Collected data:
Lemma ios_message_cons io ios : ios_message (io :: ios) = input_bytes (io_input io) ++ ios_message ios.
Proof. done. Qed.

(** A buffer of the size that the macro gives. *)
Definition io_enough (alg kt : Z) (io : cipher_io) : Prop :=
io_valid alg io /\
PSA_CIPHER_UPDATE_OUTPUT_SIZE kt alg (zlen (input_bytes (io_input io))) <= io_output_size io.

Definition io_sized (io : cipher_io) : Prop := 0 <= io_output_size io.

Lemma wp_cipher_updates c key iv msg ios s
  (Q : psa_status_t * list byte -> opstate O wolfpsa_cipher_ctx -> Prop) :
op_ctx s = Some c -> cipher_ok c key iv msg -> Forall io_sized ios ->
(forall e out s', op_ctx s' = None -> e <> PSA_SUCCESS ->
   (Forall (io_enough (cipher_alg c) (cipher_key_type c)) ios -> smooth s -> False) ->
   Q (e, out) s') ->
(forall out c' s', op_ctx s' = Some c' -> (smooth s -> smooth s') ->
   cipher_shape c' = cipher_shape c -> cipher_ok c' key iv (msg ++ ios_message ios) ->
   cipher_sent c key iv (msg ++ ios_message ios) = cipher_sent c key iv msg ++ out ->
   Q (PSA_SUCCESS, out) s') ->
wp (cipher_updates ios) Q s.
Proof.
intros Hc Hok Hios. revert c msg s Q Hc Hok.
induction Hios as [|io ios Hsz _ IH]; intros c msg s Q Hc Hok Hbad Hgood; simpl.
{ apply wp_ret, (Hgood [] c); unfold ios_message, message; simpl; by rewrite ?app_nil_r. }
apply wp_bind, (wp_cipher_update c key iv msg); [done|done|done| |].
- intros e s1 Hc1 He Hno.
  assert (HQ : Q (e, []) s1).
  { apply Hbad; [done|done|]. intros [[Hv Hen] _]%Forall_cons. apply Hno; [done|].
    etransitivity; [apply update_fits; [apply Hok|apply zlen_nonneg ..]|done]. }
  destruct e; [done|by apply wp_ret ..].
- intros out c1 s1 Hc1 Hsm Hsh Hok1 Hsent _.
  apply wp_bind, (IH c1 (msg ++ input_bytes (io_input io))); [done|done| |].
  + intros e out' s2 Hc2 He Hno. apply wp_ret, Hbad; [done|done|].
    intros [_ Hen]%Forall_cons Hsmo. apply Hno; [|by apply Hsm].
    by injection Hsh as -> -> _ _ _ _ _ _ _ _.
  + intros out' c2 s2 Hc2 Hsm2 Hsh2 Hok2 Hsent2. apply wp_ret, (Hgood (out ++ out') c2).
    * done.
    * auto.
    * by rewrite Hsh2.
    * by rewrite ios_message_cons, app_assoc.
    * rewrite ios_message_cons, app_assoc, (app_assoc (cipher_sent _ _ _ _)), <- Hsent.
      by rewrite <- !(sent_shape c c1).
Qed.

(** Without a vector only empty updates succeed. *)
Lemma wp_updates_keyed c key ios s
  (Q : psa_status_t * list byte -> opstate O wolfpsa_cipher_ctx -> Prop) :
op_ctx s = Some c -> cipher_keyed c key ->
(forall e out s', op_ctx s' = None -> e <> PSA_SUCCESS -> Q (e, out) s') ->
(forall s', op_ctx s' = Some c -> ios_message ios = [] -> Q (PSA_SUCCESS, []) s') ->
wp (cipher_updates ios) Q s.
Proof.
intros Hc Hkd. revert s Q Hc. induction ios as [|io ios IH]; intros s Q Hc Hbad Hgood; simpl.
{ by apply wp_ret, Hgood. }
apply wp_bind, (wp_update_keyed c key); [done|done| |].
- intros e s1 Hc1 He. destruct e; [done|by apply wp_ret, Hbad ..].
- intros s1 Hc1 Hempty. apply wp_bind, (IH s1); [done| |].
  + intros e out s2 Hc2 He. by apply wp_ret, Hbad.
  + intros s2 Hc2 Hrest. apply wp_ret, Hgood; [done|]. by rewrite ios_message_cons, Hempty.
Qed.

(** The rest of an operation that has its vector. *)
Lemma wp_cipher_stream c key iv ios output size s
  (Q : psa_status_t * list byte -> opstate O wolfpsa_cipher_ctx -> Prop) :
op_ctx s = Some c -> cipher_ok c key iv [] -> Forall io_sized ios -> 0 <= size ->
(forall e s', op_ctx s' = None -> e <> PSA_SUCCESS ->
   (Forall (io_enough (cipher_alg c) (cipher_key_type c)) ios ->
    PSA_CIPHER_FINISH_OUTPUT_SIZE (cipher_key_type c) (cipher_alg c) <= size ->
    output = true \/ size = 0 -> smooth s ->
    spec_of c key iv (ios_message ios) = None /\ e = finish_error (cipher_alg c)) -> Q (e, []) s') ->
(forall out s', op_ctx s' = None -> (smooth s -> smooth s') ->
   spec_of c key iv (ios_message ios) = Some out -> Q (PSA_SUCCESS, out) s') ->
wp (cipher_stream ios output size) Q s.
Proof.
intros Hc Hok Hios Hsize Hbad Hgood. apply wp_bind, (wp_cipher_updates c key iv []); [done|done|done| |].
- intros e out s1 Hc1 He Hno. destruct e; [done|apply wp_ret, Hbad; [done|done|];
    intros Hen _ _ Hsm; by destruct (Hno Hen Hsm) ..].
- intros out c1 s1 Hc1 Hsm Hsh Hok1 Hsent. simpl in Hok1, Hsent.
  assert (Hspec : spec_of c1 key iv (ios_message ios) = spec_of c key iv (ios_message ios)).
  { unfold spec_of. by injection Hsh as -> -> _ -> _ _ _ _ _ _. }
  assert (Hout : cipher_sent c1 key iv (ios_message ios) = out).
  { rewrite (sent_shape c c1) by done. rewrite Hsent. unfold cipher_sent, crypt_of.
    change (zlen (@nil byte)) with 0. by rewrite emit_0, crypt_nil. }
  apply wp_bind, (wp_cipher_finish c1 key iv (ios_message ios)); [done|done|done|]. split.
  + intros e s2 Hc2 He Hor.
    assert (HQ : Q (e, []) s2).
    { apply Hbad; [done|done|]. intros _ Hfin Hptr Hsmo.
      destruct (Hor (conj eq_refl Hptr) (Hsm Hsmo)) as [[Hn ->]|(r & Hr & Hlt & _)].
      - rewrite <- Hspec. split; [done|]. by injection Hsh as ->.
      - pose proof (finish_fits c1 key iv _ r (ok_wf _ _ _ _ Hok1) Hr) as Hle.
        injection Hsh as H1 H2 _ _ _ _ _ _ _ _. rewrite H1, H2 in Hle. lia. }
    destruct e; [done|by apply wp_ret ..].
  + intros last s2 Hc2 Hsm2 Hr _. rewrite Hspec, Hout in Hr. apply wp_ret, Hgood; [done|auto|done].
Qed.

(** The vector that an operation of this kind takes. *)
Definition iv_fits (alg kt : Z) (iv : option (list byte)) : Prop :=
match iv with
| Some v => zlen v = wolfpsa_cipher_iv_length alg kt /\ v <> []
| None => wolfpsa_cipher_iv_length alg kt = 0
end.

Lemma usable_unique key alg usage s a d a' d' :
cipher_key_usable key alg usage s a d -> cipher_key_usable key alg usage s a' d' -> a' = a /\ d' = d.
Proof.
intros (x & y & Hg & -> & -> & _) (x' & y' & Hg' & -> & -> & _). rewrite Hg in Hg'. by injection Hg' as <- <-.
Qed.

Lemma effective_none alg kt : wolfpsa_cipher_iv_length alg kt = 0 -> effective_iv alg [] = [].
Proof.
unfold effective_iv. destruct (Z.eqb_spec alg PSA_ALG_CCM_STAR_NO_TAG) as [->|]; [|done]. done.
Qed.

(** What a whole operation owes its caller: [P] holds of each of its results. *)
Definition multipart_post (d : direction) (key alg : Z) (iv : option (list byte)) (ios : list cipher_io)
  (output : bool) (size : Z) s (r : psa_status_t * list byte) : Prop :=
(r.1 = PSA_SUCCESS -> exists a key_data,
   cipher_key_usable key alg (usage_of d) s a key_data /\
   cipher_spec alg (attr_type a) d key_data (effective_iv alg (default [] iv)) (ios_message ios)
     = Some r.2) /\
(forall a key_data, cipher_setup_feasible key alg (usage_of d) s ->
   cipher_key_usable key alg (usage_of d) s a key_data -> iv_fits alg (attr_type a) iv ->
   Forall (io_enough alg (attr_type a)) ios ->
   PSA_CIPHER_FINISH_OUTPUT_SIZE (attr_type a) alg <= size -> output = true \/ size = 0 ->
   match cipher_spec alg (attr_type a) d key_data (effective_iv alg (default [] iv))
           (ios_message ios) with
   | Some out => r = (PSA_SUCCESS, out)
   | None => r.1 = finish_error alg
   end).

Lemma post_error d key alg iv ios output size s e out :
e <> PSA_SUCCESS ->
(forall a key_data, cipher_setup_feasible key alg (usage_of d) s ->
   cipher_key_usable key alg (usage_of d) s a key_data -> iv_fits alg (attr_type a) iv -> False) ->
multipart_post d key alg iv ios output size s (e, out).
Proof. intros He Hno. split; [done|]. intros a kd Hf Hu Hiv. by destruct (Hno a kd Hf Hu Hiv). Qed.

(** A live context with its vector, to the end. *)
Lemma wp_stream_post d key alg iv ios output size s a key_data c v s1 :
op_ctx s1 = Some c -> cipher_live key alg (usage_of d) d s a key_data c ->
cipher_ok c key_data v [] -> v = effective_iv alg (default [] iv) ->
Forall io_sized ios -> 0 <= size ->
(cipher_setup_feasible key alg (usage_of d) s -> smooth s1) ->
wp (cipher_stream ios output size)
  (fun r s' => op_ctx s' = None /\ multipart_post d key alg iv ios output size s r) s1.
Proof.
intros Hc [Hkey Ha Ht Hd] Hok -> Hios Hsize Hsm.
apply (wp_cipher_stream c key_data (effective_iv alg (default [] iv))); try done.
- intros e s2 Hc2 He Hno. split; [done|]. split; [done|].
  intros a' kd' Hf Hu _ Hen Hfin Hptr. destruct (usable_unique _ _ _ _ _ _ _ _ Hkey Hu) as [-> ->].
  rewrite <- Ha, <- Ht in Hen, Hfin. destruct (Hno Hen Hfin Hptr (Hsm Hf)) as [Hspec ->].
  unfold spec_of in Hspec. rewrite Ha, Ht, Hd in Hspec. rewrite Hspec. by rewrite Ha.
- intros out s2 Hc2 _ Hspec. unfold spec_of in Hspec. rewrite Ha, Ht, Hd in Hspec. split; [done|]. split.
  + intros _. by exists a, key_data.
  + intros a' kd' _ Hu _ _ _ _. destruct (usable_unique _ _ _ _ _ _ _ _ Hkey Hu) as [-> ->].
    by rewrite Hspec.
Qed.

(** A live context that never gets a vector: only an empty input passes. *)
Lemma wp_stream_unset d key alg ios output size s a key_data c s1 :
op_ctx s1 = Some c -> cipher_live key alg (usage_of d) d s a key_data c ->
cipher_keyed c key_data ->
wp (cipher_stream ios output size)
  (fun r s' => op_ctx s' = None /\ multipart_post d key alg None ios output size s r) s1.
Proof.
intros Hc [Hkey Ha Ht Hd] Hkd.
assert (Hno : forall a' kd', cipher_key_usable key alg (usage_of d) s a' kd' ->
  iv_fits alg (attr_type a') None -> False).
{ intros a' kd' Hu Hfit. destruct (usable_unique _ _ _ _ _ _ _ _ Hkey Hu) as [-> _].
  pose proof (kd_needs _ _ Hkd) as Hn. unfold needs_iv in Hn. rewrite Ha, Ht in Hn.
  simpl in Hfit. by rewrite Hfit in Hn. }
apply wp_bind, (wp_updates_keyed c key_data); [done|done| |].
- intros e out s2 Hc2 He. destruct e; [done|apply wp_ret; split; [done|]; apply post_error; eauto ..].
- intros s2 Hc2 Hempty. apply wp_bind, (wp_finish_keyed c key_data); [done|done| |].
  + intros e s3 Hc3 He. apply wp_ret. split; [done|]. apply post_error; eauto.
  + intros s3 Hc3 Hpk. apply wp_ret. split; [done|]. split; [|intros a' kd' _ Hu Hfit; by destruct (Hno a' kd')].
    intros _. exists a, key_data. split; [done|]. rewrite Hempty. unfold cipher_spec.
    rewrite Ha in Hpk. rewrite (proj2 (Z.eqb_neq _ _) Hpk). change (zlen (@nil byte)) with 0.
    rewrite Z.mod_0_l by (pose proof (mode_unit_pos (cipher_mode alg (attr_type a))); lia).
    simpl. by rewrite crypt_nil.
Qed.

WHAT NEEDS TO BE DONE:
Return the lines of the records that include the string "pose".

SOLUTION TO THIS TASK:
      - pose proof (finish_fits c1 key iv _ r (ok_wf _ _ _ _ Hok1) Hr) as Hle.
  pose proof (kd_needs _ _ Hkd) as Hn. unfold needs_iv in Hn. rewrite Ha, Ht in Hn.
    rewrite Z.mod_0_l by (pose proof (mode_unit_pos (cipher_mode alg (attr_type a))); lia).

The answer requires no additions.